All of lore.kernel.org
 help / color / mirror / Atom feed
From: Daniel J Blueman <daniel@numascale.com>
To: Ingo Molnar <mingo@kernel.org>
Cc: Daniel J Blueman <daniel@numascale.com>,
	Denys Vlasenko <dvlasenk@redhat.com>,
	Thomas Gleixner <tglx@linutronix.de>,
	Jiang Liu <jiang.liu@linux.intel.com>,
	Len Brown <len.brown@intel.com>,
	Steffen Persvold <sp@numascale.com>,
	<linux-kernel@vger.kernel.org>, <x86@kernel.org>
Subject: [PATCH v2] x86/apic: Use smaller array for __apicid_to_node[] mapping
Date: Mon, 5 Oct 2015 12:32:30 +0800	[thread overview]
Message-ID: <1444019550-21045-1-git-send-email-daniel@numascale.com> (raw)
In-Reply-To: <20151003074428.GA25143@gmail.com>

The Intel x2APIC spec states the upper 16-bits of APIC ID is the
cluster ID [1, p2-12], intended for future distributed systems. Beyond
the legacy 8-bit APIC ID, Numascale NumaConnect uses 4-bits for the
position of a server on each axis of a multi-dimension torus; SGI
NUMAlink also structures the APIC ID space.

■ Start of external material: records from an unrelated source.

(** The vector of the specification. *)
Example connect_A_B :
  let pb := (connect newPlugboard "A" "B").1 in
  (connect newPlugboard "A" "B").2 = Ok tt
  /\ (Plugboard_process pb "A").2 = "B"%char
  /\ (Plugboard_process pb "B").2 = "A"%char
  /\ connect pb "A" "C"
     = (pb, Throw "One or both letters are already connected").
Proof. vm_compute. done. Qed.

(** The plugboards a program can hold: a new one, changed by any calls
    of [connect] (thrown or not), [clearConnections] and [process]. *)
Inductive plug_reachable : Plugboard -> Prop :=
| reach_new : plug_reachable newPlugboard
| reach_connect pb a b :
    plug_reachable pb -> plug_reachable (connect pb a b).1
| reach_clear pb :
    plug_reachable pb -> plug_reachable (clearConnections pb)
| reach_process pb c :
    plug_reachable pb -> plug_reachable (Plugboard_process pb c).1.

Lemma plug_reachable_sym pb : plug_reachable pb -> plug_sym pb.
Proof.
  induction 1 as [|pb a b _ IH|pb _ _|pb c _ IH].
  - apply map_Forall_empty.
  - by apply connect_sym.
  - apply map_Forall_empty.
  - by rewrite Plugboard_process_state.
Qed.

(** C9: on every plugboard a program can reach, [process] is its own
    inverse on the letters of the alphabet (on any character, twice
    [process] is upper-casing), a letter that is not paired maps to
    itself, and [process] leaves the pairing as it is. *)
Theorem Plugboard_process_involution (pb : Plugboard) (x : ascii) :
  plug_reachable pb ->
  (Plugboard_process pb (Plugboard_process pb x).2).2 = upcase x
  /\ (is_upper x = true ->
      (Plugboard_process pb (Plugboard_process pb x).2).2 = x)
  /\ (is_upper x = true -> ~ paired pb x -> (Plugboard_process pb x).2 = x)
  /\ (Plugboard_process pb x).1 = pb.
Proof.
  intros Hsym%plug_reachable_sym.
  pose proof (Plugboard_process_twice pb x Hsym) as H2.
  split; [done|]. split; [|split].
  - intros Hx. by rewrite H2, upcase_upper.
  - intros Hx Hn. unfold paired in Hn. rewrite <- eq_None_not_Some in Hn.
    by rewrite Plugboard_process_unpaired, upcase_upper.
  - apply Plugboard_process_state.
Qed.

Lemma Plugboard_process_involution_witness :
  let pb := (connect (connect newPlugboard "A" "B").1 "C" "D").1 in
  (Plugboard_process pb (Plugboard_process pb "A").2).2 = upcase "A"
  /\ (is_upper "A" = true ->
      (Plugboard_process pb (Plugboard_process pb "A").2).2 = "A"%char)
  /\ (is_upper "A" = true -> ~ paired pb "A" ->
      (Plugboard_process pb "A").2 = "A"%char)
  /\ (Plugboard_process pb "A").1 = pb.
Proof.
  apply (Plugboard_process_involution
           (connect (connect newPlugboard "A" "B").1 "C" "D").1 "A").
  apply reach_connect, reach_connect, reach_new.
Defined.

(** C10: a letter that is not yet paired can be connected to itself:
    [connect(a, a)] returns, records [a] as its own partner, [process(a)]
    is then [a], and every later [connect] naming [a] throws. *)
Theorem connect_self (pb : Plugboard) (a : ascii) :
  ~ paired pb a ->
  let pb' := mkPlugboard (<[upcase a := upcase a]> (connections pb)) in
  connect pb a a = (pb', Ok tt)
  /\ connections pb' !! upcase a = Some (upcase a)
  /\ (Plugboard_process pb' a).2 = upcase a
  /\ (is_upper a = true -> (Plugboard_process pb' a).2 = a)
  /\ (forall b, exists what,
        connect pb' a b = (pb', Throw what)
        /\ connect pb' b a = (pb', Throw what)).
Proof.
  intros Ha pb'.
  assert (Hl : connections pb' !! upcase a = Some (upcase a))
    by apply lookup_insert_eq.
  assert (Hp : (Plugboard_process pb' a).2 = upcase a)
    by by apply Plugboard_process_paired.
  split; [|split; [done|split; [done|split]]].
  - rewrite (connect_unpaired pb a a Ha Ha). by rewrite insert_insert_eq.
  - intros Hu. by rewrite Hp, upcase_upper.
  - intros b. eexists. split; apply connect_paired.
    + left. by exists (upcase a).
    + right. by exists (upcase a).
Qed.

Lemma connect_self_witness :
  ~ paired newPlugboard "Q"
  /\ connect newPlugboard "Q" "Q"
     = (mkPlugboard (<["Q"%char := "Q"%char]> ∅), Ok tt)
  /\ (Plugboard_process (mkPlugboard (<["Q"%char := "Q"%char]> ∅)) "Q").2
     = "Q"%char
  /\ exists what,
       connect (mkPlugboard (<["Q"%char := "Q"%char]> ∅)) "Q" "W"
       = (mkPlugboard (<["Q"%char := "Q"%char]> ∅), Throw what).
Proof.
  assert (H : ~ paired newPlugboard "Q").
  { apply (bool_decide_unpack _). vm_compute. exact I. }
  split; [exact H|].
  destruct (connect_self newPlugboard "Q" H) as (H1 & _ & H2 & _ & H3).
  split; [exact H1|]. split; [exact H2|].
  destruct (H3 "W"%char) as (what & Hw & _). exists what. exact Hw.
Defined.

(** * Construction and totality *)

Lemma newEnigmaComponent_length w nm :
  length w <> Z.to_nat ALPHABET_SIZE ->
  newEnigmaComponent w nm = Throw "Wiring must be exactly 26 characters".
Proof.
  intros H. unfold newEnigmaComponent.
  destruct (Z.eqb_spec (Z.of_nat (length w)) ALPHABET_SIZE) as [E|E];
    [|done]. unfold ALPHABET_SIZE in *. lia.
Qed.

Lemma newReflector_ok w nm :
  length w = Z.to_nat ALPHABET_SIZE ->
  Forall (fun c => is_alpha c = true) w ->
  exists rf, newReflector w nm = Ok rf /\ reflector_ok rf
             /\ wiring (refl_component rf) = w.
Proof.
  intros Hlen Hall. unfold newReflector, newEnigmaComponent.
  rewrite Hlen. cbn. eexists. split; [done|]. by split.
Qed.

Lemma newEnigmaMachine_ok rs rf :
  length rs = 3%nat -> Forall rotor_ok rs -> reflector_ok rf ->
  exists m, newEnigmaMachine rs rf = Ok m /\ machine_ok m
            /\ rotors m = rs /\ reflector m = rf.
Proof.
  intros Hlen Hrs Hrf. unfold newEnigmaMachine. rewrite Hlen. cbn.
  eexists. split; [done|]. split; [|done].
  split; [done|]. split; [done|]. split; [done|].
  split; apply map_Forall_empty.
Qed.

Lemma at_rotor_ok i f rs :
  (forall r, rotor_ok r -> rotor_ok (f r)) ->
  (i < length rs)%nat -> Forall rotor_ok rs ->
  exists rs', at_rotor i f rs = Ok rs' /\ Forall rotor_ok rs'
              /\ length rs' = length rs.
Proof.
  intros Hf Hi Hrs. unfold at_rotor.
  destruct (lookup_lt_is_Some_2 rs i Hi) as [r Hr]. rewrite Hr.
  eexists. split; [done|]. split; [|by rewrite length_insert].
  apply Forall_insert; [done|]. apply Hf.
  rewrite Forall_forall in Hrs. by eapply Hrs, list_elem_of_lookup_2.
Qed.

(** Positions and ring settings given as non-negative integers keep the
    machine well formed. *)
Lemma setRotorPositions_ok left middle right m :
  0 <= left -> 0 <= middle -> 0 <= right -> machine_ok m ->
  exists m', setRotorPositions left middle right m = Ok m' /\ machine_ok m'.
Proof.
  intros Hl Hm Hr (Hlen & Hrs & Hrest). unfold setRotorPositions.
  assert (Hset : forall p, 0 <= p -> forall r,
             rotor_ok r -> rotor_ok (on_component (setPosition p) r)).
  { intros p Hp r. apply on_component_ok; [done | by apply setPosition_ok]. }
  destruct (at_rotor_ok 0 _ (rotors m) (Hset left Hl)) as (rs0 & -> & H0 & L0);
    [lia | done |]. cbn.
  destruct (at_rotor_ok 1 _ rs0 (Hset middle Hm)) as (rs1 & -> & H1 & L1);
    [lia | done |]. cbn.
  destruct (at_rotor_ok 2 _ rs1 (Hset right Hr)) as (rs2 & -> & H2 & L2);
    [lia | done |]. cbn.
  eexists. split; [done|]. split; [cbn; lia|]. by split.
Qed.

Lemma setRingSettings_ok left middle right m :
  0 <= left -> 0 <= middle -> 0 <= right -> machine_ok m ->
  exists m', setRingSettings left middle right m = Ok m' /\ machine_ok m'.
Proof.
  intros Hl Hm Hr (Hlen & Hrs & Hrest). unfold setRingSettings.
  assert (Hset : forall p, 0 <= p -> forall r,
             rotor_ok r -> rotor_ok (on_component (setRingSetting p) r)).
  { intros p Hp r. apply on_component_ok; [done | by apply setRingSetting_ok]. }
  destruct (at_rotor_ok 0 _ (rotors m) (Hset left Hl)) as (rs0 & -> & H0 & L0);
    [lia | done |]. cbn.
  destruct (at_rotor_ok 1 _ rs0 (Hset middle Hm)) as (rs1 & -> & H1 & L1);
    [lia | done |]. cbn.
  destruct (at_rotor_ok 2 _ rs1 (Hset right Hr)) as (rs2 & -> & H2 & L2);
    [lia | done |]. cbn.
  eexists. split; [done|]. split; [cbn; lia|]. by split.
Qed.

(** Plugging letters keeps the machine well formed, whether the calls
    return or throw. *)
Lemma connect_all_ok cs :
  Forall (fun p => is_alpha p.1 = true /\ is_alpha p.2 = true) cs ->
  forall pb, plug_sym pb -> plug_letters pb ->
    plug_sym (connect_all pb cs).1 /\ plug_letters (connect_all pb cs).1.
Proof.
  induction 1 as [|[a b] cs [Ha Hb] _ IH]; intros pb Hs Hl; [done|].
  cbn [connect_all].
  pose proof (connect_sym pb a b Hs) as Hs'.
  pose proof (connect_letters pb a b Ha Hb Hl) as Hl'.
  destruct (connect pb a b) as [pb' [[]| |]]; cbn in *; auto.
Qed.

Lemma setPlugboardConnections_ok cs m :
  Forall (fun p => is_alpha p.1 = true /\ is_alpha p.2 = true) cs ->
  machine_ok m -> machine_ok (setPlugboardConnections cs m).1.
Proof.
  intros Hcs (Hlen & Hrs & Hrf & _ & _). unfold setPlugboardConnections.
  destruct (connect_all_ok cs Hcs (clearConnections (plugboard m)))
    as [Hs Hl]; [apply map_Forall_empty..|].
  destruct (connect_all _ cs) as [pb res]. cbn in *.
  split; [done|]. split; [done|]. split; [done|]. by split.
Qed.

(** Nothing on the path of a character throws: a call either returns
    or reads outside a string or the rotor vector. *)
Definition no_throw {A} (x : outcome A) : Prop :=
  forall what, x <> Throw what.

Lemma no_throw_bind {A B} (x : outcome A) (f : A -> outcome B) :
  no_throw x -> (forall a, no_throw (f a)) -> no_throw (x ≫= f).
Proof.
  intros Hx Hf what. destruct x as [a|w|]; cbn; [apply Hf | | done].
  by destruct (Hx w).
Qed.

Lemma no_throw_Ok {A} (a : A) : no_throw (Ok a).
Proof. done. Qed.

Lemma str_get_no_throw s i : no_throw (str_get s i).
Proof. intros what. unfold str_get. by repeat case_match. Qed.

Lemma at_rotor_no_throw i f rs : no_throw (at_rotor i f rs).
Proof. intros what. unfold at_rotor. by case_match. Qed.

Lemma rotor_at_no_throw i rs : no_throw (rotor_at i rs).
Proof. intros what. unfold rotor_at. by case_match. Qed.

Lemma Rotor_process_no_throw r c forward :
  no_throw (Rotor_process r c forward).
Proof.
  rewrite Rotor_process_eq.
  apply no_throw_bind; [apply str_get_no_throw | intros; apply no_throw_Ok].
Qed.

Lemma rotor_pass_no_throw rs forward c : no_throw (rotor_pass rs forward c).
Proof.
  revert c. induction rs as [|r rs IH]; intros c; cbn; [apply no_throw_Ok|].
  apply no_throw_bind; [apply Rotor_process_no_throw | done].
Qed.

Lemma rotateRotors_no_throw m : no_throw (rotateRotors m).
Proof.
  unfold rotateRotors.
  apply no_throw_bind; [apply at_rotor_no_throw | intros rs].
  apply no_throw_bind; [apply rotor_at_no_throw | intros r2].
  apply no_throw_bind; [apply rotor_at_no_throw | intros r1].
  apply no_throw_bind.
  { destruct (isAtNotch r2); [|apply no_throw_Ok].
    apply no_throw_bind; [|intros]; apply at_rotor_no_throw. }
  intros rs'. apply no_throw_bind; [|intros; apply no_throw_Ok].
  destruct (isAtNotch r1); [apply at_rotor_no_throw | apply no_throw_Ok].
Qed.

Lemma encryptChar_no_throw m c : no_throw (encryptChar m c).
Proof.
  rewrite encryptChar_eq.
  apply no_throw_bind; [apply rotateRotors_no_throw | intros m'].
  apply no_throw_bind; [|intros; apply no_throw_Ok].
  unfold signal_path. cbn zeta.
  apply no_throw_bind; [apply rotor_pass_no_throw | intros c1].
  apply no_throw_bind; [apply str_get_no_throw | intros c2].
  apply no_throw_bind; [apply rotor_pass_no_throw | intros c3].
  apply no_throw_Ok.
Qed.

Lemma encrypt_loop_no_throw s : forall m result, no_throw (encrypt_loop m s result).
Proof.
  induction s as [|c s IH]; intros m result; cbn [encrypt_loop];
    [apply no_throw_Ok|].
  destruct (isalpha (code c)); [|apply IH].
  apply no_throw_bind; [apply encryptChar_no_throw|]. intros [m1 e]. apply IH.
Qed.

(** A reflector of 26 blanks passes construction. *)
Definition blank_machine : outcome EnigmaMachine :=
  r0 ← createRotorI 0 0;
  r1 ← createRotorII 0 0;
  r2 ← createRotorIII 0 0;
  rf ← newReflector (replicate 26 " "%char) "Blank";
  newEnigmaMachine [r0; r1; r2] rf.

Instead, define an array based on NR_CPUs to achieve a 1:1 mapping and
perform linear search; we see "ACPI: NR_CPUS/possible_cpus limit of X
reached.  Processor 8/0x16 ignored." when config-limited. This addresses
the binary bloat and the present artificial APIC ID limits. With
CONFIG_NR_CPUS=256, we save ~64KB of vmlinux data:

$ size vmlinux vmlinux-patched
  text      data     bss      dec     hex filename
18232877 1849656 2281472 22364005 1553f65 vmlinux
18233034 1786168 2281472 22300674 1544802 vmlinux-patched

Tested on a 256-core system with a 20-bit APIC ID space, and on a
48-core legacy 8-bit APIC ID system with and without CONFIG_NUMA,
CONFIG_NUMA_EMU and CONFIG_AMD_NUMA.

v2: Improved readability by moving static variable out; integrated Denys's
numa emulation fix

Signed-off-by: Daniel J Blueman <daniel@numascale.com>
CC: Denys Vlasenko <dvlasenk@redhat.com>
CC: Ingo Molnar <mingo@kernel.org>
CC: Thomas Gleixner <tglx@linutronix.de>
CC: Jiang Liu <jiang.liu@linux.intel.com>
CC: Len Brown <len.brown@intel.com>
CC: Steffen Persvold <sp@numascale.com>
CC: linux-kernel@vger.kernel.org
CC: x86@kernel.org

[1] http://www.intel.com/content/dam/doc/specification-update/64-architecture-x2apic-specification.pdf
---
 arch/x86/include/asm/numa.h  | 13 +++++++------
 arch/x86/kernel/cpu/amd.c    | 11 ++++++-----
 arch/x86/mm/numa.c           | 29 +++++++++++++++++++++--------
 arch/x86/mm/numa_emulation.c |  6 +++---
 4 files changed, 37 insertions(+), 22 deletions(-)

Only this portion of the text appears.